Louis Paul Motaze, ministre des Finances: « La souveraineté, c’est une banque bien gérée »
Pouvez-vous nous expliquer ce qu’est exactement un droit de préemption et comment il a été appliqué dans ce cas précis ?
Bon, il faut bien savoir ce qu’est un droit de préemption. D’abord, ce n’est pas la première fois. Nous avons un partenaire, avec nous dans cette belle aventure : la Société Générale du Cameroun. Ce partenaire, pour des raisons stratégiques propres à ses dirigeants, a décidé de se retirer.
Alors, deux choses sont possibles. La première, c’est de laisser la Société Générale vendre ses actions à qui elle veut. C’est son droit le plus absolu, puisque ce sont ses actions. C’est d’ailleurs ce que l’AES avait fait lorsqu’elle quittait le Cameroun, en vendant ses actions à Actis. C’est la première option. Et je crois d’ailleurs savoir que la Société Générale avait entamé des démarches en ce sens, pour trouver un repreneur et fixer un prix.
La deuxième option, c’était que le gouvernement exerce son droit de préemption. C’est-à-dire que, comme le prévoient les statuts, si un des actionnaires veut se retirer, les autres actionnaires ont un droit prioritaire pour acheter les actions. C’est ce que le gouvernement a fait. Et il l’a fait, généralement, pour pouvoir contrôler la suite des événements. Le chef de l’État nous a permis d’exercer ce droit de préemption. Nous l’avons fait, la Société Générale l’a accepté, et nous avons conduit le processus qui a abouti à la signature de l’accord avec l’État.
Ce choix du gouvernement semble stratégique. Pourquoi était-il si important de garder la main sur cette opération ?

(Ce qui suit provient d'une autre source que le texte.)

(** C3, as the code has it. For a failure that is an [Error]: status 401
    gives a message that names the command to authenticate again; status 403
    with a provider message mentioning "rate limit" (in any letter case) and
    a [retry-after] header gives a message containing the header's value;
    status 404 gives a message containing ["Not found"], which is
    ["not found"] once letter case is ignored; a status without a message of
    its own gives the provider's message when there is one, and the error's
    own message otherwise. *)
Theorem friendlyError_mapping (e : ErrorFields) (seconds : string) :
  (status e = Some (Js.Int 401) ->
     Js.includes (friendlyError (Object true e)) "run `ghf auth login`" = true)
  /\ (status e = Some (Js.Int 403) ->
      Js.includes (Js.toLowerCase (apiMsg_of e)) "rate limit" = true ->
      retryAfter_of e = Some seconds -> Js.truthy seconds = true ->
      Js.includes (friendlyError (Object true e)) seconds = true)
  /\ (status e = Some (Js.Int 404) ->
      Js.includes (friendlyError (Object true e)) "Not found" = true
      /\ Js.includes (Js.toLowerCase (friendlyError (Object true e))) "not found" = true)
  /\ (existsb (status_is (status e)) mapped_statuses = false ->
      Js.truthy (apiMsg_of e) = true ->
      friendlyError (Object true e) = apiMsg_of e)
  /\ (existsb (status_is (status e)) mapped_statuses = false ->
      Js.truthy (apiMsg_of e) = false ->
      friendlyError (Object true e) = message e).
Proof.
  split; [| split; [| split; [| split]]].
  - intros S. unfold friendlyError. rewrite S. reflexivity.
  - intros S R H T.
    rewrite (friendlyError_rate_limit e seconds); auto; [| now rewrite S].
    apply includes_skip. rewrite append_assoc. apply includes_skip.
    rewrite append_assoc. apply includes_here.
  - intros S. unfold friendlyError. rewrite S. split; reflexivity.
  - intros U T. rewrite friendlyError_fallback by exact U. now rewrite T.
  - intros U T. rewrite friendlyError_fallback by exact U. now rewrite T.
Qed.

Lemma friendlyError_mapping_witness :
  let failure st msg hdrs :=
    {| message := "HttpError"; status := Some (Js.Int st);
       response := Some {| response_data := Some {| data_message := msg |};
                           response_headers := Some hdrs |} |} in
  Js.includes (friendlyError (Object true (failure 401 None ∅)))
    "run `ghf auth login`" = true
  /\ Js.includes
       (friendlyError (Object true (failure 403 (Some "API rate limit exceeded")
                                      {[ "retry-after" := "120" ]}))) "120" = true
  /\ Js.includes (friendlyError (Object true (failure 404 None ∅))) "Not found" = true
  /\ friendlyError (Object true (failure 999 (Some "weird failure") ∅)) = "weird failure"
  /\ friendlyError (Object true (failure 999 None ∅)) = "HttpError".
Proof.
  intros failure. split; [| split; [| split; [| split]]].
  - exact (proj1 (friendlyError_mapping (failure 401 None ∅) EmptyString) eq_refl).
  - exact (proj1 (proj2 (friendlyError_mapping
                           (failure 403 (Some "API rate limit exceeded")
                                    {[ "retry-after" := "120" ]}) "120"))
             eq_refl eq_refl eq_refl eq_refl).
  - exact (proj1 (proj1 (proj2 (proj2 (friendlyError_mapping
                                         (failure 404 None ∅) EmptyString))) eq_refl)).
  - exact (proj1 (proj2 (proj2 (proj2 (friendlyError_mapping
                                         (failure 999 (Some "weird failure") ∅)
                                         EmptyString)))) eq_refl eq_refl).
  - exact (proj2 (proj2 (proj2 (proj2 (friendlyError_mapping
                                         (failure 999 None ∅) EmptyString))))
             eq_refl eq_refl).
Defined.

Comme je l’ai dit, nous avions déjà un très bon rapport avec la Société Générale, qui, je l’ai dit dans mon propos, nous a accompagnés, et continue d’ailleurs de le faire, dans de nombreuses opérations, notamment pour la levée de fonds destinée à nos projets de développement. C’est une banque très importante. D’ailleurs, le dernier classement des banques montre que la Société Générale est à la deuxième place. Comprenez que c’est une banque extrêmement, extrêmement importante. Donc, quand vous avez un acteur aussi important dans votre écosystème financier, vous voulez savoir ce qui se passe. Vous voulez comprendre, car, voyez-vous, quelqu’un peut arriver, détenir la majorité des actions, et mener une politique particulière qui pourrait ne pas être celle voulue par le gouvernement. C’est pour cela que le gouvernement, voulant maîtriser la suite des événements, comme je l’ai dit, a estimé qu’il devait exercer son droit de préemption.
Encore une fois, l’objectif du gouvernement, c’est de continuer à avoir une banque forte, bien gérée, comme elle l’est actuellement et aussi capable de financer nos projets de développement, notamment en s’alignant sur les grandes orientations définies par le chef de l’État : à savoir financer non seulement les grandes entreprises, mais également les petites et moyennes entreprises.
Certains observateurs évoquent la notion de « souveraineté économique ». Quelle est votre lecture de ce concept, dans le contexte actuel ?
La Société Générale est une institution très forte. Nous avons vu tout ce qu’elle a accompli ici au Cameroun, et nous aimerions que cette banque continue à jouer ce rôle. C’est ce que je peux vous dire. Il y aura une période de transition, pendant laquelle nous allons discuter avec la direction de la banque pour voir comment poursuivre ce qui a été entrepris.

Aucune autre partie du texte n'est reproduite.